◆ WORK INSTRUCTION: In the data below, the answer is the run of lines from the line containing "the theorems show" through the line containing "honestly; against an", both included; print it exactly and nothing else.

◆ Stored data entries:
--
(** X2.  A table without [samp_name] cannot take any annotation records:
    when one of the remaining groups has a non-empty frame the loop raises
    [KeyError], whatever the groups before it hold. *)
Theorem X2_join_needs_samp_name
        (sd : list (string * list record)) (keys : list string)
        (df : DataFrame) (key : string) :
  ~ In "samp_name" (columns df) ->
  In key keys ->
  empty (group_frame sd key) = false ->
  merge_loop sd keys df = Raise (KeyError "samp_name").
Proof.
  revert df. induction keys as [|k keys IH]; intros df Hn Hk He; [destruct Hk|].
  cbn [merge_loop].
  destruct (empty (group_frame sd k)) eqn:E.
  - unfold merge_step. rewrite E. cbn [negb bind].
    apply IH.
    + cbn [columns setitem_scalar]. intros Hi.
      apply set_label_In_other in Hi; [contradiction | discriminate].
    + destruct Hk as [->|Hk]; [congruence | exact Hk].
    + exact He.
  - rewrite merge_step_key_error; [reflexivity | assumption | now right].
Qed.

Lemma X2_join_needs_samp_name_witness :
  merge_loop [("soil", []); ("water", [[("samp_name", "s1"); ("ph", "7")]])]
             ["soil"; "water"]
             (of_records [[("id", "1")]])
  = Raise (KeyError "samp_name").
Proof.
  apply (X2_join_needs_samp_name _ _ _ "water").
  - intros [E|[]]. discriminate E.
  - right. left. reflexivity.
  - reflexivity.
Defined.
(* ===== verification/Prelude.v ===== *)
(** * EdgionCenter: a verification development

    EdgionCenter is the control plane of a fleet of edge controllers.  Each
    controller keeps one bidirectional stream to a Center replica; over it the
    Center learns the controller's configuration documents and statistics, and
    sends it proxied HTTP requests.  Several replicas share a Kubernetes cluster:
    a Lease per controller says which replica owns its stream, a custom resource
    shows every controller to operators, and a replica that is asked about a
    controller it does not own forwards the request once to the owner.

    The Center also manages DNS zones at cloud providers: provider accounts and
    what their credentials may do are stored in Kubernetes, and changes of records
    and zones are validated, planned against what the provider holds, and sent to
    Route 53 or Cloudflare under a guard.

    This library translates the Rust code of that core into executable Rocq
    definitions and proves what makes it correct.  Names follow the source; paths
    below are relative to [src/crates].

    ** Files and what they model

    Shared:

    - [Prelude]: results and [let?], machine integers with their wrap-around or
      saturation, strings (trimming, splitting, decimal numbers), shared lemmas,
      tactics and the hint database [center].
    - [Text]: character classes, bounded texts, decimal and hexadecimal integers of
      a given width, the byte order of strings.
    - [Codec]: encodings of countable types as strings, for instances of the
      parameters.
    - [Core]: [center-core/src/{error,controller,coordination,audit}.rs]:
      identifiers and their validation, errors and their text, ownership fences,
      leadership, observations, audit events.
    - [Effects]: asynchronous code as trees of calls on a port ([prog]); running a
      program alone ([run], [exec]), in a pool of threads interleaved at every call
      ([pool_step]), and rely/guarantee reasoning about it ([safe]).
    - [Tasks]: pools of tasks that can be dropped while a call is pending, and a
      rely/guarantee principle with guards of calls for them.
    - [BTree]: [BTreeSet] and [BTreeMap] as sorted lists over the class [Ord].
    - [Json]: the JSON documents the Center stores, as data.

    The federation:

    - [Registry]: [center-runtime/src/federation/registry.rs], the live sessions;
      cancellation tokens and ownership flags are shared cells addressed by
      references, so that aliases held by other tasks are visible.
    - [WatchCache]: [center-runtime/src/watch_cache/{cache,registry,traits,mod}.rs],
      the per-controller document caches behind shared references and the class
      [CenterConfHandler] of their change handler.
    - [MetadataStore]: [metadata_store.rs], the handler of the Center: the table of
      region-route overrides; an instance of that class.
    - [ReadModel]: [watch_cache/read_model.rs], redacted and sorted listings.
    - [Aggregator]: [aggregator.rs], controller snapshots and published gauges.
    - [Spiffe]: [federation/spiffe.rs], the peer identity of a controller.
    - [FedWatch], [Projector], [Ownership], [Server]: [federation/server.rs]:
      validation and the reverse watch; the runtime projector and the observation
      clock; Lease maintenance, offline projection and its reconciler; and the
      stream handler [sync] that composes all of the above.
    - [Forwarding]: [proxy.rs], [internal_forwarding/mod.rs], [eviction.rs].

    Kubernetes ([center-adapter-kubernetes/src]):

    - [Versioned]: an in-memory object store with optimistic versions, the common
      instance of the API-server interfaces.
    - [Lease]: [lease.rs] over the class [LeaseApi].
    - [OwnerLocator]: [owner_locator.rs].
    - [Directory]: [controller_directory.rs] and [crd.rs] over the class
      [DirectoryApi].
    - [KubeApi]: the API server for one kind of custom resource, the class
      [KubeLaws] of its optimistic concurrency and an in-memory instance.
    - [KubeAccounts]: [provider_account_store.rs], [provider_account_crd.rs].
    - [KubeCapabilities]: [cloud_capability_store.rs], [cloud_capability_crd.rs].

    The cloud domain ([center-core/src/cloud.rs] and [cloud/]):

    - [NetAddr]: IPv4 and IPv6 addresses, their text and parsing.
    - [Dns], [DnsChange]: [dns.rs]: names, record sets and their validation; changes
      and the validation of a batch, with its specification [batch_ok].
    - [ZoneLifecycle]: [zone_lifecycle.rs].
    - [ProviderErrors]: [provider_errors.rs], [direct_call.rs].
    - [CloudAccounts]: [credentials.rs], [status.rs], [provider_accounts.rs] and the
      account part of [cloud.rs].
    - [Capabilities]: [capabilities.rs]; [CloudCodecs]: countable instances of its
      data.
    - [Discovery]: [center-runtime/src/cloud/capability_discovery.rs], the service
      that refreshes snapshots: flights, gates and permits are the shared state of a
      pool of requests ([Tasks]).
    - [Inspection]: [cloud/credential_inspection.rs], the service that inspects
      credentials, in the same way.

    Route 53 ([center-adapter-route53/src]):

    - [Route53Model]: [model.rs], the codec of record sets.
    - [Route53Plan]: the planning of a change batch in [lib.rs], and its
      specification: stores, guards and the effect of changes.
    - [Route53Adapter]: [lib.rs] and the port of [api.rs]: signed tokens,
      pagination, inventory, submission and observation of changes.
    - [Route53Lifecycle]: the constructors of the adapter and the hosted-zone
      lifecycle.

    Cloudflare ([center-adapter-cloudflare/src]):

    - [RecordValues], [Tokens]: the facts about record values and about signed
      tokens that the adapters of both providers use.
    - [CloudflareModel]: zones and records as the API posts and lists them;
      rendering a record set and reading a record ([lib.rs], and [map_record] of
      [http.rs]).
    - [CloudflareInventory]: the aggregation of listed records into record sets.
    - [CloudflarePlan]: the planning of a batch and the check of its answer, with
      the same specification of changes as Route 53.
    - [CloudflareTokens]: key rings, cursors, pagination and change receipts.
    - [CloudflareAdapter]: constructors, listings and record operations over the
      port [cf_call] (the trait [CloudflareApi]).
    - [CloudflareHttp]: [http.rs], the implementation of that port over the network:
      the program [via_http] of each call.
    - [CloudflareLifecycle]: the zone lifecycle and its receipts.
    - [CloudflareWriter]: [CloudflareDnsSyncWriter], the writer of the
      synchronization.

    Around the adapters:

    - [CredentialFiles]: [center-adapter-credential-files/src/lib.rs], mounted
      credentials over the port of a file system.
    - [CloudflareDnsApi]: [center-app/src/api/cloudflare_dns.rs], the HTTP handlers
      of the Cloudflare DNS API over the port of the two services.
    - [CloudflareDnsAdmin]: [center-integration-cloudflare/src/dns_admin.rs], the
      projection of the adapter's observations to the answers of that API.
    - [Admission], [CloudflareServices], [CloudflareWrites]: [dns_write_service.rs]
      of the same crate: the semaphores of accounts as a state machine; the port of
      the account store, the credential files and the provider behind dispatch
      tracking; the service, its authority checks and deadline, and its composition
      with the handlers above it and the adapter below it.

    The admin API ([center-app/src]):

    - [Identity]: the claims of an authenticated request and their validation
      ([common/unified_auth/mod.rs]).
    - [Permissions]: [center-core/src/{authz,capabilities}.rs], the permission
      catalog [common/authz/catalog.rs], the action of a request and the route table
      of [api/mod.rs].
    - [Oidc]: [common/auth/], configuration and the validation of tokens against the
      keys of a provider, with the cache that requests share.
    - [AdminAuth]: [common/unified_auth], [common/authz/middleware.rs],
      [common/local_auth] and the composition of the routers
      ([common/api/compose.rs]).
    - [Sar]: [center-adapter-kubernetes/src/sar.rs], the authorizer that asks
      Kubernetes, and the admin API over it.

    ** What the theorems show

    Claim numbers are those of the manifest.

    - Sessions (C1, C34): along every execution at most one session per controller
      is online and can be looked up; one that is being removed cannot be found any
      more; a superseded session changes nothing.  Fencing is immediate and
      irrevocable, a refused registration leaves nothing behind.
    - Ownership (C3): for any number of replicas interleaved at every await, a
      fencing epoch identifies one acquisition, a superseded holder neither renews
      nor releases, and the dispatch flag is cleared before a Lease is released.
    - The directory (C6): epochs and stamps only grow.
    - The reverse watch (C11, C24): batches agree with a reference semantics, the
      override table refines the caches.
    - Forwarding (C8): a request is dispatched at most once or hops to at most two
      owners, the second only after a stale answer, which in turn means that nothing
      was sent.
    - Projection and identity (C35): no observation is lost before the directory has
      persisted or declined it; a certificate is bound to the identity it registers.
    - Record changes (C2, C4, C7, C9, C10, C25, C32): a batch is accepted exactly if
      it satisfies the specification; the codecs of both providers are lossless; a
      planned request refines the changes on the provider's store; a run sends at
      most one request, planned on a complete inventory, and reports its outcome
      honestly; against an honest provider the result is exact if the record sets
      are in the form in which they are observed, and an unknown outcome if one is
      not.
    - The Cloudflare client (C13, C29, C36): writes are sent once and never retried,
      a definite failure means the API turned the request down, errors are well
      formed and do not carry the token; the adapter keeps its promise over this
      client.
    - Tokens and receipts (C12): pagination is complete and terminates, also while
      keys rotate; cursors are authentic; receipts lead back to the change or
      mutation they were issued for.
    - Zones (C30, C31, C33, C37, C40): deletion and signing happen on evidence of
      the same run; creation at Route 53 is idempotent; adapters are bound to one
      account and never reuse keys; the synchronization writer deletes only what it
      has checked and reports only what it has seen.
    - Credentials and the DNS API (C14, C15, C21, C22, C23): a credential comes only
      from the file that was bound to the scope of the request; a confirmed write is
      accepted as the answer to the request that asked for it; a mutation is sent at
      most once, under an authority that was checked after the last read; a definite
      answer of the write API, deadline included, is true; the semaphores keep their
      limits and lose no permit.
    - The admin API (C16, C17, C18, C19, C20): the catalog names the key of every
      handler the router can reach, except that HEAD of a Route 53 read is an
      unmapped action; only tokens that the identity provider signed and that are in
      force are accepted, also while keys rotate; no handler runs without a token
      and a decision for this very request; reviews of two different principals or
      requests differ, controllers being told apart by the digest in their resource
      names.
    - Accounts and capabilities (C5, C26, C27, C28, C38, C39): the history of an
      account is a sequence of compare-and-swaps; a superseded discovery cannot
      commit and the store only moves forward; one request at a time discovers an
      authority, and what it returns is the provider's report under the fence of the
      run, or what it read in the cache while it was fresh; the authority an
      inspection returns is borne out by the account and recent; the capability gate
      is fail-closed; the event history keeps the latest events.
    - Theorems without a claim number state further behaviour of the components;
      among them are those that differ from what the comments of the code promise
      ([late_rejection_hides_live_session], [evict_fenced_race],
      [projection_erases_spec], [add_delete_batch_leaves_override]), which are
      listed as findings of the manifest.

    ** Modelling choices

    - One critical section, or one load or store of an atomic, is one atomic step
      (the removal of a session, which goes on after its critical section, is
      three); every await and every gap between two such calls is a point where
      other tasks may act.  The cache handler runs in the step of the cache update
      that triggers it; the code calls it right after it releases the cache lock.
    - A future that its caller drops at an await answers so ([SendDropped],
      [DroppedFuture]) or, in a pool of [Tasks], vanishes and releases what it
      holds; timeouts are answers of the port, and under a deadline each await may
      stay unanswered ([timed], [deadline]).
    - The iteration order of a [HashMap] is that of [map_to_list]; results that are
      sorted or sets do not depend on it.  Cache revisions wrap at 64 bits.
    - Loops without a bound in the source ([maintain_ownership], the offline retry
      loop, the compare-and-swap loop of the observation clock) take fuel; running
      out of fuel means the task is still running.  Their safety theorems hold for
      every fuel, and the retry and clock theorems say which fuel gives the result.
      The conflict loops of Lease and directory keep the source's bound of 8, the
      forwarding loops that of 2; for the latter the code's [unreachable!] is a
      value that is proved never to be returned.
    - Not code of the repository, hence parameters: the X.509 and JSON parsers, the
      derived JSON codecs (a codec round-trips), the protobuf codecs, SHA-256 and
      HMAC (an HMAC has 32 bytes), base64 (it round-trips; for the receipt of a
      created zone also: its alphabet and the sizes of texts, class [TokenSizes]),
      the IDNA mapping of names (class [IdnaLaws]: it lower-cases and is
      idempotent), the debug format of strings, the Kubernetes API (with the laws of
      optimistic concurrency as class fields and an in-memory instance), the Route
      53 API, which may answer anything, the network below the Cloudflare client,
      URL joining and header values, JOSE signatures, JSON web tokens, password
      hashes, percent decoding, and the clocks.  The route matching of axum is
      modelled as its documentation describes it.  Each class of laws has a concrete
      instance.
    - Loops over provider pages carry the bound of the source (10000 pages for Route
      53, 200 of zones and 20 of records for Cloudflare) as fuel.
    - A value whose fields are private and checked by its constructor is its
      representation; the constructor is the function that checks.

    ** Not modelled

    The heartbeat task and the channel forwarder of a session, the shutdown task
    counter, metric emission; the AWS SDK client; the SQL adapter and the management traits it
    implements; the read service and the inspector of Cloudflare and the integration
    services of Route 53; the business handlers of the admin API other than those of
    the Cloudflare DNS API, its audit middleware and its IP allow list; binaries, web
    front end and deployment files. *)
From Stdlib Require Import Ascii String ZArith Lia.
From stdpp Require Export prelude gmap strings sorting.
--
◆ ANSWER:
    ** What the theorems show

    Claim numbers are those of the manifest.

    - Sessions (C1, C34): along every execution at most one session per controller
      is online and can be looked up; one that is being removed cannot be found any
      more; a superseded session changes nothing.  Fencing is immediate and
      irrevocable, a refused registration leaves nothing behind.
    - Ownership (C3): for any number of replicas interleaved at every await, a
      fencing epoch identifies one acquisition, a superseded holder neither renews
      nor releases, and the dispatch flag is cleared before a Lease is released.
    - The directory (C6): epochs and stamps only grow.
    - The reverse watch (C11, C24): batches agree with a reference semantics, the
      override table refines the caches.
    - Forwarding (C8): a request is dispatched at most once or hops to at most two
      owners, the second only after a stale answer, which in turn means that nothing
      was sent.
    - Projection and identity (C35): no observation is lost before the directory has
      persisted or declined it; a certificate is bound to the identity it registers.
    - Record changes (C2, C4, C7, C9, C10, C25, C32): a batch is accepted exactly if
      it satisfies the specification; the codecs of both providers are lossless; a
      planned request refines the changes on the provider's store; a run sends at
      most one request, planned on a complete inventory, and reports its outcome
      honestly; against an honest provider the result is exact if the record sets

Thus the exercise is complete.